(** The certificates configured for one registry are trusted for every registry:
    whatever reference a transport is made for, its roots contain each
    certificate of each per-registry directory. *)
Theorem TransportForReference_trusts_all `{!RangeOrder string string} os pem_ok ref global
    (per : gmap string string) pool host dir entries name data :
  TransportForReference os pem_ok ref global per = Ok (Some pool) ->
  per !! host = Some dir -> ReadDir os dir = Ok entries -> (name, false) ∈ entries ->
  is_cert_file name = true -> ReadFile os (PathJoin dir name) = Ok data -> data ∈ pool.
Proof.
  unfold TransportForReference. cbv zeta. intros H Hd. case_decide; [done|].
  destruct (append_dirs _ _ _ _) as [pool'|] eqn:Ea; [|done]. injection H as ->.
  apply append_dirs_incl in Ea as [_ Ha]. intros ????. eapply Ha; try done.
  apply elem_of_app. right. apply list_elem_of_fmap. exists (host, dir).
  split; [done|]. by apply elem_of_range_map.
Qed.

(** Two registries with one certificate each. *)
Definition two_certs_os : OS :=
  {| Getenv := fun _ => "";
     ReadFile := fun p => Ok ("PEM " +:+ p);
     Stat := fun _ => Err "no such file";
     ReadDir := fun d => Ok [("ca.crt", false); ("README", false)];
     Getwd := "/" |}.

Definition two_dirs : gmap string string := {["a.example" := "/certs/a"; "b.example" := "/certs/b"]}.

Lemma two_certs_pool :
  exists pool, @TransportForReference two_certs_os canonical_order (fun _ => true) "a.example/x:1" "" two_dirs
               = Ok (Some pool).
Proof. eexists. vm_compute. reflexivity. Qed.

Lemma TransportForReference_trusts_all_witness :
  exists pool, @TransportForReference two_certs_os canonical_order (fun _ => true) "a.example/x:1" "" two_dirs
               = Ok (Some pool) /\ "PEM /certs/b/ca.crt" ∈ pool.
Proof.
  destruct two_certs_pool as [pool H]. exists pool. split; [exact H|].
  apply (@TransportForReference_trusts_all canonical_order two_certs_os (fun _ => true) "a.example/x:1" ""
           two_dirs pool "b.example" "/certs/b" [("ca.crt", false); ("README", false)] "ca.crt");
    [exact H|reflexivity|reflexivity|by left|reflexivity|reflexivity].
Defined.

(** The directory of a registry with a port is not found for its own references,
    because the port is cut off before the lookup. *)
Example cert_dir_with_port :
  @certDirForReference canonical_order "registry.local:5000/team/api@sha256:abc" "/etc/ssl"
    {["registry.local:5000" := "/certs/local"]} = "/etc/ssl".
Proof. vm_compute. reflexivity. Qed.

(** ** Facts: digests *)

(** After the lookup of digests every image can be verified, has no tag to look up,
    or carries the error of the lookup; an image that had an immutable reference
    is left alone, and one that was resolved is verified under the digest the
    registry answered. *)
Theorem EnrichDigest_verifiable `{!RangeOrder string string} os pem_ok parse head new c i :
  (forall s d, new s = Ok d -> Contains d "@sha256:" = true) ->
  let i' := EnrichDigest os pem_ok parse head new c i in
  (VerificationReference i <> "" -> i' = i)
  /\ (VerificationReference i = "" ->
      (tagReference i = "" /\ i' = i)
      \/ (exists d, ResolveDigest os pem_ok parse head new c i = Ok d /\ VerificationReference i' = d /\ d <> "")
      \/ (DigestResolveError i' <> "" /\ ID i' = ID i))
  /\ Name i' = Name i /\ Owners i' = Owners i.
Proof.
  intros Hnew. unfold EnrichDigest. cbv zeta. case_decide as Hv; [by split_and!|].
  case_decide as Ht; [split_and!; [done|intros _; by left|done|done]|].
  destruct (ResolveDigest os pem_ok parse head new c i) as [d|e] eqn:E.
  - assert (Contains d "@sha256:" = true) as Hd.
    { revert E. unfold ResolveDigest. cbv zeta. rewrite decide_False by done.
      destruct (parse _); [|done]. match goal with |- match head ?a ?b ?r with _ => _ end = _ -> _ =>
        destruct (head a b r); [|done] end. apply Hnew. }
    split_and!; [done| |done|done]. intros _. right. left. exists d. split; [done|].
    unfold VerificationReference, set_digest. simpl. rewrite Hd. split; [done|]. by intros ->.
  - split_and!; [done| |done|done]. intros _. by right; right.
Qed.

> _Task description_:
None of the lines above may be skipped. Transcribe each one exactly.

> _Reply to the exercise_:
(** The certificates configured for one registry are trusted for every registry:
    whatever reference a transport is made for, its roots contain each
    certificate of each per-registry directory. *)
Theorem TransportForReference_trusts_all `{!RangeOrder string string} os pem_ok ref global
    (per : gmap string string) pool host dir entries name data :
  TransportForReference os pem_ok ref global per = Ok (Some pool) ->
  per !! host = Some dir -> ReadDir os dir = Ok entries -> (name, false) ∈ entries ->
  is_cert_file name = true -> ReadFile os (PathJoin dir name) = Ok data -> data ∈ pool.
Proof.
  unfold TransportForReference. cbv zeta. intros H Hd. case_decide; [done|].
  destruct (append_dirs _ _ _ _) as [pool'|] eqn:Ea; [|done]. injection H as ->.
  apply append_dirs_incl in Ea as [_ Ha]. intros ????. eapply Ha; try done.
  apply elem_of_app. right. apply list_elem_of_fmap. exists (host, dir).
  split; [done|]. by apply elem_of_range_map.
Qed.

(** Two registries with one certificate each. *)
Definition two_certs_os : OS :=
  {| Getenv := fun _ => "";
     ReadFile := fun p => Ok ("PEM " +:+ p);
     Stat := fun _ => Err "no such file";
     ReadDir := fun d => Ok [("ca.crt", false); ("README", false)];
     Getwd := "/" |}.

Definition two_dirs : gmap string string := {["a.example" := "/certs/a"; "b.example" := "/certs/b"]}.

Lemma two_certs_pool :
  exists pool, @TransportForReference two_certs_os canonical_order (fun _ => true) "a.example/x:1" "" two_dirs
               = Ok (Some pool).
Proof. eexists. vm_compute. reflexivity. Qed.

Lemma TransportForReference_trusts_all_witness :
  exists pool, @TransportForReference two_certs_os canonical_order (fun _ => true) "a.example/x:1" "" two_dirs
               = Ok (Some pool) /\ "PEM /certs/b/ca.crt" ∈ pool.
Proof.
  destruct two_certs_pool as [pool H]. exists pool. split; [exact H|].
  apply (@TransportForReference_trusts_all canonical_order two_certs_os (fun _ => true) "a.example/x:1" ""
           two_dirs pool "b.example" "/certs/b" [("ca.crt", false); ("README", false)] "ca.crt");
    [exact H|reflexivity|reflexivity|by left|reflexivity|reflexivity].
Defined.

(** The directory of a registry with a port is not found for its own references,
    because the port is cut off before the lookup. *)
Example cert_dir_with_port :
  @certDirForReference canonical_order "registry.local:5000/team/api@sha256:abc" "/etc/ssl"
    {["registry.local:5000" := "/certs/local"]} = "/etc/ssl".
Proof. vm_compute. reflexivity. Qed.

(** ** Facts: digests *)

(** After the lookup of digests every image can be verified, has no tag to look up,
    or carries the error of the lookup; an image that had an immutable reference
    is left alone, and one that was resolved is verified under the digest the
    registry answered. *)
Theorem EnrichDigest_verifiable `{!RangeOrder string string} os pem_ok parse head new c i :
  (forall s d, new s = Ok d -> Contains d "@sha256:" = true) ->
  let i' := EnrichDigest os pem_ok parse head new c i in
  (VerificationReference i <> "" -> i' = i)
  /\ (VerificationReference i = "" ->
      (tagReference i = "" /\ i' = i)
      \/ (exists d, ResolveDigest os pem_ok parse head new c i = Ok d /\ VerificationReference i' = d /\ d <> "")
      \/ (DigestResolveError i' <> "" /\ ID i' = ID i))
  /\ Name i' = Name i /\ Owners i' = Owners i.
Proof.
  intros Hnew. unfold EnrichDigest. cbv zeta. case_decide as Hv; [by split_and!|].
  case_decide as Ht; [split_and!; [done|intros _; by left|done|done]|].
  destruct (ResolveDigest os pem_ok parse head new c i) as [d|e] eqn:E.
  - assert (Contains d "@sha256:" = true) as Hd.
    { revert E. unfold ResolveDigest. cbv zeta. rewrite decide_False by done.
      destruct (parse _); [|done]. match goal with |- match head ?a ?b ?r with _ => _ end = _ -> _ =>
        destruct (head a b r); [|done] end. apply Hnew. }
    split_and!; [done| |done|done]. intros _. right. left. exists d. split; [done|].
    unfold VerificationReference, set_digest. simpl. rewrite Hd. split; [done|]. by intros ->.
  - split_and!; [done| |done|done]. intros _. by right; right.
Qed.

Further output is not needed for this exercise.